WASHINGTON - Supreme Court Justice Antonin Scalia, famous for his blustery rhetoric from the bench and beyond, finds himself in controversy again after suggesting that some black students might belong at "slower-track" universities.
His remarks Wednesday during court arguments over an affirmative-action program at the University of Texas have drawn rebukes from civil-rights leaders, top Democrats and even the White House. And they returned a familiar spotlight to the feisty justice who doesn't shy away from calling it as he sees it on issues like race and gay marriage.
Scalia has a long history of making remarks in blunt terms without seeming to care about offending those in his sights, reflecting the sensibilities of a staunch conservative born in the 1930s who came of age as the civil-rights movement was beginning.

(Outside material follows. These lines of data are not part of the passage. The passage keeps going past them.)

(* ===== verification/CoreIr.v ===== *)
(** * Core IR

    The trees of subset_julia_vm_types/src/ir/core.rs that lowering produces, that
    the SSA construction consumes and that the planner rebuilds.  Spans, builtin
    numbers, types and nominal definitions are payloads that none of these parts
    looks into. *)

From S2P Require Export SsaModel.
From Stdlib Require Import Ascii.

Class CoreTypes := {
  CoreBuiltin : Type;
  CoreJuliaType : Type;
  CoreSpan : Type;
  TypeExpr : Type;
  TypeParam : Type;
  NominalDef : Type
}.

Inductive NumericConvertTarget := ConvertInt64 | ConvertFloat64.

Inductive LocalDeclKind := LocalExplicit | LocalCompilerEnclosing.

Record MetaAnnotation := { meta_name : string; meta_args : list string }.

(** A tuple pattern of a comprehension is one variable whose name lists the
    targets. *)
Definition TUPLE_COMPREHENSION_BINDING_PREFIX : string := "__tuple_comprehension_binding__:".

(** [str::strip_prefix]. *)
Fixpoint str_strip_prefix (prefix s : string) : option string :=
  match prefix, s with
  | EmptyString, _ => Some s
  | String a prefix, String b s => if Ascii.eqb a b then str_strip_prefix prefix s else None
  | String _ _, EmptyString => None
  end.

(** [str::split]: the pieces between the separators, one at least. *)
Fixpoint split_on (sep : Ascii.ascii) (s : string) : list string :=
  match s with
  | EmptyString => [EmptyString]
  | String a s =>
      if Ascii.eqb a sep then EmptyString :: split_on sep s
      else match split_on sep s with
           | piece :: rest => String a piece :: rest
           | [] => [String a EmptyString]
           end
  end.

Definition encode_tuple_comprehension_binding (vars : list string) : string :=
  TUPLE_COMPREHENSION_BINDING_PREFIX +:+ String.concat "," vars.

Definition decode_tuple_comprehension_binding (var : string) : option (list string) :=
  encoded ← str_strip_prefix TUPLE_COMPREHENSION_BINDING_PREFIX var;
  Some (filter (fun name => negb (String.eqb name EmptyString) = true)
          (split_on ","%char encoded)).

Section CoreIr.
Context {C : CoreTypes}.

Record EnumMember := { member_name : string; member_value : Z; member_span : CoreSpan }.

Record EnumDef := {
  enum_name : string;
  enum_base_type : string;
  enum_members : list EnumMember;
  enum_span : CoreSpan
}.

Record TypedParam := {
  typed_name : string;
  type_annotation : option CoreJuliaType;
  typed_is_varargs : bool;
  vararg_count : option nat;
  typed_span : CoreSpan
}.

(** An expression, a statement, a block, a keyword parameter and a function. *)
Inductive CoreExpr : Type :=
  | Expr_Literal (lit : Literal) (span : CoreSpan)
  | Expr_Var (name : string) (span : CoreSpan)
  | Expr_BinaryOp (op : BinaryOp) (lhs rhs : CoreExpr) (span : CoreSpan)
  | Expr_UnaryOp (op : UnaryOp) (operand : CoreExpr) (span : CoreSpan)
  | Expr_Call (function : string) (args : list CoreExpr) (kwargs : list (string * CoreExpr))
      (splat_mask kwargs_splat_mask : list bool) (span : CoreSpan)
  | Expr_Builtin (name : CoreBuiltin) (args : list CoreExpr) (span : CoreSpan)
  | Expr_ArrayLiteral (elements : list CoreExpr) (shape : list nat) (span : CoreSpan)
  | Expr_TypedEmptyArray (element_type : string) (span : CoreSpan)
  | Expr_Index (array : CoreExpr) (indices : list CoreExpr) (span : CoreSpan)
  | Expr_Range (start : CoreExpr) (step : option CoreExpr) (stop : CoreExpr) (span : CoreSpan)
  | Expr_Comprehension (body : CoreExpr) (var : string) (iter : CoreExpr)
      (filter : option CoreExpr) (span : CoreSpan)
  | Expr_MultiComprehension (body : CoreExpr) (iterations : list (string * CoreExpr))
      (filter : option CoreExpr) (flatten : bool) (span : CoreSpan)
  | Expr_Generator (body : CoreExpr) (var : string) (iter : CoreExpr)
      (filter : option CoreExpr) (span : CoreSpan)
  | Expr_SliceAll (span : CoreSpan)
  | Expr_FieldAccess (object : CoreExpr) (field : string) (span : CoreSpan)
  | Expr_FunctionRef (name : string) (span : CoreSpan)
  | Expr_TupleLiteral (elements : list CoreExpr) (span : CoreSpan)
  | Expr_NamedTupleLiteral (fields : list (string * CoreExpr)) (span : CoreSpan)
  | Expr_Pair (key value : CoreExpr) (span : CoreSpan)
  | Expr_DictLiteral (pairs : list (CoreExpr * CoreExpr)) (span : CoreSpan)
  | Expr_LetBlock (bindings : list (string * CoreExpr)) (body : CoreBlock) (span : CoreSpan)
  | Expr_StringConcat (parts : list CoreExpr) (span : CoreSpan)
  | Expr_ModuleCall (module function : string) (args : list CoreExpr)
      (kwargs : list (string * CoreExpr)) (splat_mask kwargs_splat_mask : list bool)
      (span : CoreSpan)
  | Expr_Ternary (condition then_expr else_expr : CoreExpr) (span : CoreSpan)
  | Expr_New (type_args : list TypeExpr) (args : list CoreExpr) (is_splat : bool)
      (span : CoreSpan)
  | Expr_DynamicTypeConstruct (base : string) (base_expr : option CoreExpr)
      (type_args : list CoreExpr) (splat_mask : list bool) (span : CoreSpan)
  | Expr_QuoteLiteral (constructor : CoreExpr) (span : CoreSpan)
  | Expr_AssignExpr (var : string) (value : CoreExpr) (span : CoreSpan)
  | Expr_ReturnExpr (value : option CoreExpr) (span : CoreSpan)
  | Expr_BreakExpr (span : CoreSpan)
  | Expr_ContinueExpr (span : CoreSpan)
  | Expr_Convert (target : NumericConvertTarget) (operand : CoreExpr) (span : CoreSpan)
with CoreStmt : Type :=
  | Stmt_Block (block : CoreBlock)
  | Stmt_Assign (var : string) (value : CoreExpr) (span : CoreSpan)
  | Stmt_AddAssign (var : string) (value : CoreExpr) (span : CoreSpan)
  | Stmt_For (var : string) (start stop : CoreExpr) (step : option CoreExpr)
      (body : CoreBlock) (span : CoreSpan)
  | Stmt_ForEach (var : string) (iterable : CoreExpr) (body : CoreBlock) (span : CoreSpan)
  | Stmt_ForEachTuple (vars : list string) (iterable : CoreExpr) (body : CoreBlock)
      (span : CoreSpan)
  | Stmt_While (condition : CoreExpr) (body : CoreBlock) (span : CoreSpan)
  | Stmt_If (condition : CoreExpr) (then_branch : CoreBlock) (else_branch : option CoreBlock)
      (span : CoreSpan)
  | Stmt_Break (span : CoreSpan)
  | Stmt_Continue (span : CoreSpan)
  | Stmt_Try (try_block : CoreBlock) (catch_var : option string)
      (catch_block else_block finally_block : option CoreBlock) (span : CoreSpan)
  | Stmt_Return (value : option CoreExpr) (span : CoreSpan)
  | Stmt_Expr (expr : CoreExpr) (span : CoreSpan)
  | Stmt_Meta (annotation : MetaAnnotation) (span : CoreSpan)
  | Stmt_Timed (body : CoreBlock) (span : CoreSpan)
  | Stmt_Test (condition : CoreExpr) (message : option string) (span : CoreSpan)
  | Stmt_TestSet (name : string) (body : CoreBlock) (span : CoreSpan)
  | Stmt_TestThrows (exception_type : string) (expr : CoreExpr) (span : CoreSpan)
  | Stmt_IndexAssign (array : string) (indices : list CoreExpr) (value : CoreExpr)
      (span : CoreSpan)
  | Stmt_FieldAssign (object field : string) (value : CoreExpr) (span : CoreSpan)
  | Stmt_DestructuringAssign (targets : list string) (value : CoreExpr) (span : CoreSpan)
  | Stmt_DictAssign (dict : string) (key value : CoreExpr) (span : CoreSpan)
  | Stmt_Using (module : string) (span : CoreSpan)
  | Stmt_Export (names : list string) (span : CoreSpan)
  | Stmt_FunctionDef (func : CoreFunction) (span : CoreSpan)
  | Stmt_EvalFunctionDef (func : CoreFunction) (span : CoreSpan)
  | Stmt_Label (name : string) (span : CoreSpan)
  | Stmt_Goto (name : string) (span : CoreSpan)
  | Stmt_EnumDef (enum_def : EnumDef) (published_members : option (list string))
      (span : CoreSpan)
  | Stmt_Global (names : list string) (span : CoreSpan)
  | Stmt_LocalDecl (var : string) (kind : LocalDeclKind) (span : CoreSpan)
  | Stmt_RuntimeNominalDef (definition : NominalDef) (published_members : option (list string))
      (span : CoreSpan)
with CoreBlock : Type :=
  | Block (block_stmts : list CoreStmt) (span : CoreSpan)
with KwParam : Type :=
  | Kw (kw_name : string) (kw_default : CoreExpr) (kw_annotation : option CoreJuliaType)
      (kw_is_varargs body_evaluated_default : bool) (span : CoreSpan)
with CoreFunction : Type :=
  | Function_ (name : string) (params : list TypedParam) (kwparams : list KwParam)
      (type_params : list TypeParam) (return_type : option CoreJuliaType) (body : CoreBlock)
      (is_base_extension is_runtime_eval : bool) (new_struct_name : option string)
      (span : CoreSpan).

(** The SSA form over Core IR. *)
#[export] Instance core_payload : Payload :=
  {| Expr := CoreExpr; Stmt := CoreStmt; BuiltinOp := CoreBuiltin;
     JuliaType := CoreJuliaType; Span := CoreSpan |}.

Definition block_stmts (b : CoreBlock) : list CoreStmt := match b with Block l _ => l end.

Definition kw_name (k : KwParam) : string := match k with Kw name _ _ _ _ _ => name end.
Definition kw_annotation (k : KwParam) : option CoreJuliaType :=
  match k with Kw _ _ ty _ _ _ => ty end.

Definition func_name (f : CoreFunction) : string :=
  match f with Function_ name _ _ _ _ _ _ _ _ _ => name end.
Definition func_params (f : CoreFunction) : list TypedParam :=
  match f with Function_ _ params _ _ _ _ _ _ _ _ => params end.
Definition func_kwparams (f : CoreFunction) : list KwParam :=
  match f with Function_ _ _ kwparams _ _ _ _ _ _ _ => kwparams end.
Definition func_body (f : CoreFunction) : CoreBlock :=
  match f with Function_ _ _ _ _ _ body _ _ _ _ => body end.
Definition func_span (f : CoreFunction) : CoreSpan :=
  match f with Function_ _ _ _ _ _ _ _ _ _ span => span end.

(** [Expr::span]. *)
Definition expr_span (e : CoreExpr) : CoreSpan :=
  match e with
  | Expr_Literal _ s | Expr_Var _ s | Expr_BinaryOp _ _ _ s | Expr_UnaryOp _ _ s
  | Expr_Call _ _ _ _ _ s | Expr_Builtin _ _ s | Expr_ArrayLiteral _ _ s
  | Expr_TypedEmptyArray _ s | Expr_Index _ _ s | Expr_Range _ _ _ s
  | Expr_Comprehension _ _ _ _ s | Expr_MultiComprehension _ _ _ _ s
  | Expr_Generator _ _ _ _ s | Expr_SliceAll s | Expr_FieldAccess _ _ s
  | Expr_FunctionRef _ s | Expr_TupleLiteral _ s | Expr_NamedTupleLiteral _ s
  | Expr_Pair _ _ s | Expr_DictLiteral _ s | Expr_LetBlock _ _ s | Expr_StringConcat _ s
  | Expr_ModuleCall _ _ _ _ _ _ s | Expr_Ternary _ _ _ s | Expr_New _ _ _ s
  | Expr_DynamicTypeConstruct _ _ _ _ s | Expr_QuoteLiteral _ s | Expr_AssignExpr _ _ s
  | Expr_ReturnExpr _ s | Expr_BreakExpr s | Expr_ContinueExpr s | Expr_Convert _ _ s => s
  end.

(** [Stmt::span]; a block has its own. *)
Definition stmt_source_span (s : CoreStmt) : CoreSpan :=
  match s with
  | Stmt_Block (Block _ s) => s
  | Stmt_Assign _ _ s | Stmt_AddAssign _ _ s | Stmt_For _ _ _ _ _ s | Stmt_ForEach _ _ _ s
  | Stmt_ForEachTuple _ _ _ s | Stmt_While _ _ s | Stmt_If _ _ _ s | Stmt_Break s
  | Stmt_Continue s | Stmt_Try _ _ _ _ _ s | Stmt_Return _ s | Stmt_Expr _ s
  | Stmt_Meta _ s | Stmt_Timed _ s | Stmt_Test _ _ s | Stmt_TestSet _ _ s
  | Stmt_TestThrows _ _ s | Stmt_IndexAssign _ _ _ s | Stmt_FieldAssign _ _ _ s
  | Stmt_DestructuringAssign _ _ s | Stmt_DictAssign _ _ _ s | Stmt_Using _ s
  | Stmt_Export _ s | Stmt_FunctionDef _ s | Stmt_EvalFunctionDef _ s | Stmt_Label _ s
  | Stmt_Goto _ s | Stmt_EnumDef _ _ s | Stmt_Global _ s | Stmt_LocalDecl _ _ s
  | Stmt_RuntimeNominalDef _ _ s => s
  end.
End CoreIr.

Senate Democratic leader Harry Reid denounced Scalia yesterday for uttering what he called "racist ideas" from the bench.
"The idea that African-American students are somehow inherently intellectually inferior from other students is despicable," Reid said on the Senate floor.
White House spokesman Josh Earnest said the comments stand in "quite stark contrast" to the priorities and values President Obama has advocated through his career. Civil-rights activist Al Sharpton, who attended the arguments, said he didn't know "if I was in the courtroom at the United States Supreme Court or at a Donald Trump rally."
Wednesday's arguments were about whether the University of Texas has reason to consider race among other factors when it evaluates applicants for about a quarter of its freshman class.
Gregory Garre, the university's lawyer, told Scalia that minority students admitted through affirmative action fared better over time than those admitted from the top 10 percent of schools.
Scalia prefaced his comments by noting that one of the briefs in the case "pointed out that most of the black scientists in this country don't come from schools like the University of Texas."
"They come from lesser schools where they do not feel that they're being pushed ahead in classes that are too fast for them," Scalia said. "I'm just not impressed by the fact that the University of Texas may have fewer. Maybe it ought to have fewer. And maybe some - you know, when you take more, the number of blacks, really competent blacks, admitted to lesser schools, turns out to be less."
In his comments Scalia was referring to a legal brief from affirmative-action opponents on research showing that minority students admitted to competitive universities through affirmative action can often struggle to succeed if they don't have top academic abilities. This "mismatch" theory holds that minorities would be better off at less academically rigorous schools.